* ACTION ITEM
Show all lines from the listing below that contain "exact".

• • •

(** Dealing with the held record: the protocol goes on from the slot to the slot. *)
Lemma Deal_follows w : running w ->
  follows SolidSyslog_DealWithHeldRecord (fun freed w' => freed = negb (lg_HoldsRecord (lw_Self w'))) w.
Proof using.
  unfold running, follows, SolidSyslog_DealWithHeldRecord. intros Hr. lg_steps. destruct (lg_HoldsRecord (lw_Self w)) eqn:Hh.
  2:{ lg_steps. split; [apply ran_refl | done]. }
  assert (Es : slot_of (lw_Self w) = (false, Holding (record_of (lw_Self w), lg_HeldRecordIsReport (lw_Self w)))) by (unfold slot_of; by rewrite Hr, Hh).
  unfold SolidSyslog_StoreOrSenderTakesHeldRecord. lg_steps. eapply wp_mono; [by apply StoreDeals_spec |]. cbv beta.
  intros dealt w1 (es & os & halted & E1 & Et & Hs). rewrite <- Es in Hs. destruct dealt; lg_steps.
  - split; [| done]. exists es, os. split; [done |]. cbn [lw_Self]. rewrite E1. exact Hs.
  - rewrite E1. change (lg_Halted (with_halted halted (lw_Self w))) with halted. destruct halted; lg_steps.
    + split; [| done]. exists es, os. split; [done |]. cbn [lw_Self]. rewrite E1. exact Hs.
    + unfold Sender_Send. lg_steps. rewrite E1, Et. destruct a; cbn [negb].
      * split; [| done]. eexists _, _. split; [by rewrite <- app_assoc |].
        eapply slot_steps_app; [exact Hs |]. apply slot_steps_one. apply (step_sent (record_of (lw_Self w), _)).
      * split; [| done]. eexists _, _. split; [by rewrite <- app_assoc |].
        eapply slot_steps_app; [exact Hs |]. apply slot_steps_one. apply (step_held (record_of (lw_Self w), _)).
Qed.

Lemma ran_one w w' e o : lw_Trace w' = lw_Trace w ++ [e] -> slot_step (slot_of (lw_Self w)) e o (slot_of (lw_Self w')) -> ran w w'.
Proof using. intros Et Hs. exists [e], o. split; [done | by apply slot_steps_one]. Qed.

Definition dropped self : SolidSyslog := self <| lg_HoldsRecord := false |> <| lg_HeldRecordLossReported := true |>.
Lemma Drop_spec w (Q : unit -> lg_world -> Prop) :
  (forall e told, slot_steps (false, Free) told [] (false, Free) ->
     Q tt (mkLgWorld (dropped (lw_Self w)) e (lw_Trace w ++ RecordDropped (record_of (lw_Self w)) :: told))) ->
  wp SolidSyslog_DropHeldRecord Q w.
Proof using.
  intros H1. unfold SolidSyslog_DropHeldRecord, SolidSyslog_Report. lg_steps.
  destruct (lg_HeldRecordLossReported (lw_Self w)); cbn [negb]; lg_steps.
  - apply (H1 (lw_Env w) []). apply steps_nil.
  - rewrite <- app_assoc. destruct a. eapply (H1 e [_]). apply (slot_steps_one _ _ []). constructor.
Qed.

(** A buffer that filled behind the held record: the policy decides its fate. *)
Lemma ApplyPolicy_follows w : running w -> follows SolidSyslog_ApplyPolicyToHeldRecordIfBufferFull (fun _ _ => True) w.
Proof using.
  unfold running, follows, SolidSyslog_ApplyPolicyToHeldRecordIfBufferFull. destruct w as [self env tr]. cbn [lw_Self]. intros Hr.
  lg_steps. destruct (lg_HoldsRecord self) eqn:Hh; [| lg_steps; split; [apply ran_refl | done]].
  assert (Es : slot_of self = (false, Holding (record_of self, lg_HeldRecordIsReport self))) by (unfold slot_of; by rewrite Hr, Hh).
  assert (Et : slot_of (with_halted true self) = (true, Holding (record_of self, lg_HeldRecordIsReport self))).
  { unfold slot_of. cbn. by rewrite Hh. }
  unfold Buffer_IsFull, ask_discard_policy. lg_steps.
  destruct a; lg_steps; [| split; [| done]; eapply ran_one; [done |]; cbn [lw_Self]; rewrite Es; constructor].
  destruct ((a =? SOLIDSYSLOG_DISCARD_POLICY_OLDEST) && negb (lg_HeldRecordIsReport self)) eqn:Ho.
  - apply andb_prop in Ho as [->%Z.eqb_eq Er%negb_true_iff]. apply Drop_spec. intros e1 told Htold.
    split; [| done]. eexists _, _. cbn [lw_Self lw_Trace]. split; [by rewrite <- !app_assoc |]. cbn [app].
    change (slot_of (dropped self)) with (lg_Halted self, Free). rewrite Es, Er, Hr.
    do 2 (eapply steps_cons; [constructor |]). eapply steps_cons; [apply (step_drops (record_of self, false)) | exact Htold].
  - destruct (Z.eqb_spec a SOLIDSYSLOG_DISCARD_POLICY_HALT) as [-> | Hnh]; lg_steps.
    + apply Halt_spec. intros e1. split; [| done]. cbn [lw_Self lw_Trace]. eexists _, _. cbn [lw_Self lw_Trace].
      split; [by rewrite <- !app_assoc |]. cbn [app]. rewrite Es, Et. slot_run.
    + split; [| done]. eexists _, _. cbn [lw_Self lw_Trace]. split; [by rewrite <- !app_assoc |]. cbn [app]. rewrite Es.
      eapply steps_cons; [constructor |]. eapply steps_cons; [apply step_stays; [done |] | apply steps_nil].
      intros ->. cbn [snd]. destruct (lg_HeldRecordIsReport self); [done | discriminate Ho].
Qed.

(** A record was taken from the buffer between [w] and [w']. *)
Definition took_record w w' : Prop := exists es r, lw_Trace w' = lw_Trace w ++ es /\ BufferRead (Some r) ∈ es.
Lemma took_ran w w1 w2 : took_record w w1 -> ran w1 w2 -> took_record w w2.
Proof using.
  intros (es & r & E1 & Hr) (es' & os & E2 & _). exists (es ++ es'), r. rewrite E2, E1, app_assoc. split; [done |].
  apply elem_of_app. by left.
Qed.
Lemma ran_took w w1 w2 : ran w w1 -> took_record w1 w2 -> took_record w w2.
Proof using.
  intros (es' & os & E2 & _) (es & r & E1 & Hr). exists (es' ++ es), r. rewrite E1, E2, app_assoc. split; [done |].
  apply elem_of_app. by right.
Qed.

(** Taking the next record of the buffer into the free slot. *)
Lemma HoldNext_follows w : free w ->
  follows SolidSyslog_HoldNextRecord (fun held w' => running w' /\ held = lg_HoldsRecord (lw_Self w') /\ (held = true -> took_record w w')) w.
Proof using.
  intros Hf. pose proof (free_slot w Hf) as Es. destruct Hf as [Hr _]. unfold follows, SolidSyslog_HoldNextRecord, Buffer_Read, running.
  lg_steps. destruct a as [[read data] n]. unfold take_read. lg_steps.
  split; [| split; [done |]; split; [done |]; intros ->; exists [BufferRead (Some (takeZ n data))], (takeZ n data); split; [done | apply list_elem_of_here]].
  eapply ran_one; [done |]. rewrite Es. cbn [lw_Self].
  match goal with |- slot_step _ _ _ (slot_of ?s) => change (slot_of s) with (lg_Halted (lw_Self w), if read : bool then Holding (takeZ n data, false) else Free) end.
  rewrite Hr. destruct read; constructor.
Qed.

• • •

* ANSWER BOX
  - split; [| done]. exists es, os. split; [done |]. cbn [lw_Self]. rewrite E1. exact Hs.
    + split; [| done]. exists es, os. split; [done |]. cbn [lw_Self]. rewrite E1. exact Hs.
        eapply slot_steps_app; [exact Hs |]. apply slot_steps_one. apply (step_sent (record_of (lw_Self w), _)).
        eapply slot_steps_app; [exact Hs |]. apply slot_steps_one. apply (step_held (record_of (lw_Self w), _)).
    do 2 (eapply steps_cons; [constructor |]). eapply steps_cons; [apply (step_drops (record_of self, false)) | exact Htold].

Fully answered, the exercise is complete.